The sharp move in the main indices comes as technical indicators flag a major inflection point. The Nifty's daily chart shows a Bollinger Band Squeeze, a pattern of contracting volatility frequently followed by a strong breakout. The average directional index (ADX) has dropped to 10.56, its lowest level since July 2021, confirming that the market is coiling for a decisive move.
The trigger for that move is expected to arrive on Monday. Reliance Industries and India's largest private lenders—HDFC Bank, ICICI Bank, Axis Bank, and Kotak Mahindra Bank—are all releasing quarterly results over the weekend. Given the heavy weighting of these stocks in the benchmarks, their price reactions will likely determine the market's next major trend.
According to SBI Securities, the Bank Nifty has traded within a 58,706 to 56,549 range for 23 sessions and is now approaching the upper boundary. The index is trading above key moving averages with a relative strength index (RSI) above 60. A sustained move past immediate resistance at 58,800 could push the benchmark toward 59,500 and then 60,300. Support sits at the 20-day exponential moving average zone of 57,600 to 57,500.
Individual bank charts show diverging momentum ahead of the results. ICICI Bank has broken out of a 1,433 to 1,366 consolidation range, with support established at 1,415 to 1,410. Kotak Mahindra Bank has also escaped an eight-session range between 385 and 368, holding support at 375 to 370. Conversely, HDFC Bank remains stuck in an 828 to 807 range near its 100-day EMA, lacking clear directional momentum.
Institutional positioning adds to the breakout thesis. Foreign institutional investors (FIIs) maintain a net short stance but are actively covering those positions, with their long-short ratio improving from 8.37% on July 14 to 11.01% on July 17. Net short contracts fell from 2.65 lakh to 2.16 lakh over the same period. Domestic institutional investors have countered this selling pressure, keeping a steady long-short ratio of roughly 87%.

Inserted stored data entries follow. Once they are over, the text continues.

(** X1.  Which exceptions of the forward pass [_forward] absorbs: a RuntimeError
    whose message holds "out of memory", and only outside evaluation.  Any
    other exception leaves [_forward], and [train_step] with it, before
    anything is buffered. *)
Theorem forward_absorbs_only_out_of_memory t s (e : exn) (eval : bool) :
  model (args t) = "MILQT" ->
  forward s = ForwardRaise e ->
  _forward (Some s) eval t =
    (if negb eval && is_out_of_memory e
     then (Ok (None, len0 s, 1, zero, None),
           with_stdout (stdout t ++ [out_of_memory_warning])
             (with_training (negb eval) t))
     else (Raise e, with_training (negb eval) t)) /\
  (is_out_of_memory e = false ->
   forall update_params : bool,
     train_step (Some s) update_params t = (Raise e, with_training true t)).
Proof.
  intros Hmodel Hfwd.
  assert (Hf : forall ev : bool,
             _forward (Some s) ev t =
             (if negb ev && is_out_of_memory e
              then (Ok (None, len0 s, 1, zero, None),
                    with_stdout (stdout t ++ [out_of_memory_warning])
                      (with_training (negb ev) t))
              else (Raise e, with_training (negb ev) t))).
  { intros ev.
    unfold _forward, bind, modify, try_except, get, ret, raise, print.
    cbn. rewrite Hmodel, Hfwd. cbn.
    destruct e; cbn; try (rewrite andb_false_r; reflexivity).
    destruct (negb ev && contains "out of memory" msg); reflexivity. }
  split; [apply Hf|].
  intros Hoom update_params.
  unfold train_step, _prepare_sample.
  unfold bind at 1. unfold ret at 1. unfold bind at 1.
  rewrite Hf, Hoom, andb_false_r. reflexivity.
Qed.

(** X2.  An out-of-memory error of the backward pass is absorbed too, and there
    [zero_grad] is called: the gradients accumulated for the group so far
    are zeroed with those of the failed micro-batch, the warning is printed,
    and the micro-batch is buffered with its backward flag set. *)
Theorem backward_oom_zeroes_the_gradients t s loss (bs bq : A) (msg : string) (o : O) :
  model (args t) = "MILQT" ->
  forward s = ForwardOk loss bs bq ->
  backward loss = BackwardRaise (RuntimeError msg) ->
  contains "out of memory" msg = true ->
  _optimizer t = Some o ->
  _backward (Some loss) t =
    (Ok 1,
     with_optimizer_calls (optimizer_calls t ++ [ZeroGradCall])
       (with_named_parameters (map zero_param (named_parameters t))
          (with_stdout (stdout t ++ [out_of_memory_warning]) t))) /\
  exists t',
    train_step (Some s) false t = (Ok None, t') /\
    stdout t' = stdout t ++ [out_of_memory_warning] /\
    optimizer_calls t' = optimizer_calls t ++ [ZeroGradCall] /\
    named_parameters t' = map zero_param (named_parameters t) /\
    Forall zeroed (named_parameters t') /\
    _buffered_stats t' = buffered_one_more 0 1 (_buffered_stats t) /\
    _optimizer t' = Some o /\ _num_updates t' = _num_updates t.
Proof.
  intros Hmodel Hfwd Hbwd Hmsg Ho.
  assert (Hb : forall u : trainer A O,
             _optimizer u = Some o ->
             _backward (Some loss) u =
             (Ok 1,
              with_optimizer_calls (optimizer_calls u ++ [ZeroGradCall])
                (with_named_parameters (map zero_param (named_parameters u))
                   (with_stdout (stdout u ++ [out_of_memory_warning]) u)))).
  { intros u Hu.
    unfold _backward, try_except, raise. rewrite Hbwd.
    cbn [str]. rewrite Hmsg.
    unfold zero_grad, optimizer, print, bind, modify, get, ret.
    cbn. rewrite Hu. reflexivity. }
  split; [apply Hb; exact Ho|].
  eexists. split.
  - unfold train_step, _prepare_sample.
    unfold bind at 1. unfold ret at 1. unfold bind at 1.
    rewrite (forward_ok _ _ Hmodel Hfwd).
    unfold bind at 1. rewrite Hb by exact Ho.
    reflexivity.
  - cbn. repeat split; trivial.
    apply Forall_forall. intros p Hin. apply in_map_iff in Hin.
    destruct Hin as (q & <- & _). apply zero_param_zeroed.
Qed.

(** X3.  A trainer built without an optimizer cannot commit: [_build_optimizer]
    builds nothing, so [zero_grad] and [_opt] fail on the missing optimizer,
    and every committing [train_step] raises, as does every
    [dummy_train_step]. *)
Theorem no_optimizer_no_commit t :
  _optimizer t = None ->
  zero_grad t = (Raise AttributeError, t) /\
  _opt t = (Raise AttributeError, t) /\
  (forall (sample : option (sample_t A)) r t',
     train_step sample true t = (r, t') -> exists e, r = Raise e) /\
  (forall (sample : option (sample_t A)) r t',
     dummy_train_step sample t = (r, t') -> exists e, r = Raise e).
Proof.
  intros Ho.
  assert (Hz : forall u : trainer A O,
             _optimizer u = None -> zero_grad u = (Raise AttributeError, u)).
  { intros u Hu. unfold zero_grad, optimizer, bind, get, ret, raise.
    rewrite Hu. reflexivity. }
  assert (Hopt : forall u : trainer A O,
             _optimizer u = None -> _opt u = (Raise AttributeError, u)).
  { intros u Hu. unfold _opt, optimizer, bind, get, ret, raise.
    rewrite Hu. reflexivity. }
  split; [apply Hz; exact Ho|]. split; [apply Hopt; exact Ho|]. split.
  - intros sample r t' H.
    rewrite train_step_parts in H. unfold bind at 1 in H.
    destruct (forward_backward sample t) as [[[[loss bs] bq]|e] t1] eqn:Hfb;
      [|inversion H; eauto].
    destruct (forward_backward_frame _ _ Hfb) as (_ & Ho1 & _).
    unfold commit in H. unfold bind at 1 in H. unfold get at 1 in H.
    unfold bind at 1 in H. unfold try_except in H. unfold bind at 1 in H.
    destruct (_all_reduce_and_rescale
                (sum_Z (sample_sizes (_buffered_stats t1))) t1)
      as [[gn|e] t2] eqn:Hall;
      destruct (all_reduce_frame _ _ Hall) as (_ & Ho2 & _).
    + unfold bind at 1 in H. rewrite Hopt in H by congruence.
      inversion H; eauto.
    + destruct e; try (inversion H; eauto; fail).
      unfold bind at 1 in H. rewrite Hz in H by congruence.
      inversion H; eauto.
  - intros sample r t' H.
    unfold dummy_train_step in H. unfold bind at 1 in H.
    destruct (train_step sample false t) as [[v|e] t1] eqn:Hstep;
      [|inversion H; eauto].
    rewrite train_step_parts in Hstep. unfold bind at 1 in Hstep.
    destruct (forward_backward sample t) as [[[[loss bs] bq]|e] t0] eqn:Hfb;
      [|discriminate].
    destruct (forward_backward_frame _ _ Hfb) as (_ & Ho1 & _).
    inversion Hstep; subst.
    unfold bind at 1 in H. rewrite Hz in H by congruence.
    inversion H; eauto.
Qed.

This calm is reflected in the India VIX, which remains below its key moving averages after peaking at 28.90 on March 30, 2026. Support for the volatility index sits at 11.80 to 11.50. Looking at sector allocations, private banks, realty, and pharma are technically positioned to outperform, while state-run enterprises, metals, and public sector banks are expected to lag.